Qu’est-ce qui définit l’âme humaine ? À l’échelle scientifique, l’âme existe-t-elle ? Quel est son rapport à la machine, aux prothèses qui nous font glisser progressivement dans le transhumanisme ? Où s’établissent les frontières entre l’humain et la machine ? Des œuvres de science-fiction comme Ghost in the Shell tentent d’apporter quelques éléments de réponse à ces questions.

Le manga de Masamune Shirow, Ghost in the Shell (titre original : Kōkaku kidōtai), ouvre la porte d’une réflexion sur l’âme humaine, dans un contexte cybernétique avancé.

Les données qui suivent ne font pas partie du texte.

Lemma fcurves_alter_key i f v (me : mesh R) :
  fcurves (alter_key i (fun k => insert_value_key f (set_value v k)) me) =
  alter (fcurve_insert f v) i (fcurves me).
Proof.
  unfold fcurves, alter_key. cbn [me_keys]. generalize i.
  induction (me_keys me) as [|k ks IH]; intros [|j]; cbn; rewrite ?IH; done.
Qed.

Lemma alter_app_length {A} (g : A -> A) (l : list A) x : alter g (length l) (l ++ [x]) = l ++ [g x].
Proof. induction l as [|y l IH]; cbn; [done|]. by rewrite IH. Qed.

Lemma fcurves_shape_key_add (me : mesh R) : exists k,
  me_keys (host_shape_key_add me) = me_keys me ++ [k] /\ fcurves (host_shape_key_add me) = fcurves me ++ [[]].
Proof.
  destruct (host_shape_key_add_keys me) as (k & Hk & Hf). exists k. split; [done|].
  unfold fcurves. rewrite Hk, fmap_app. cbn. by rewrite Hf.
Qed.

(** The keyframes of a new leaf key: hidden at [b], hidden at [s],
    full size at [e]. *)
Definition leaf_keyframes (b s e : Z) : list (Z * Z) :=
  fcurve_insert e 0 (fcurve_insert s 1 (fcurve_insert b 1 [])).

(** Symbolic execution of [create_shapekey]: the monad steps and the
    mesh updates of the active object. *)
Ltac leaf_steps := repeat first [runs_step | apply update_mesh_runs].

Cette question a toutefois été abordée bien avant cette œuvre nippone par les auteurs d’une certaine science-fiction occidentale dystopique, et d’une certaine manière par les religieux… sans qu’ils en aient toujours conscience.

Car la persistance de l’âme ne serait-elle pas l’une des clés du mystère de la vie ?

Entre création divine et procédé chimique

Pour les croyants, l’âme est indéfinissable et pourtant bien cernée. Elle est cette part du divin présente en chaque être. Elle est ce qui différencie l’homme de l’animal, l’élève sur un plan supérieur et lui donne accès au paradis, quelle que soit sa forme et dès lors que l’individu a obéi aux commandements de sa religion. Il ne saurait donc être question de l’associer à des corps synthétiques qui n’auraient, par nature, pas été touchés par Dieu. Car cette âme serait alors aussi concrète que le sont des buissons ardents et l’être omniprésent, omnipotent et omniscient qui en est le créateur.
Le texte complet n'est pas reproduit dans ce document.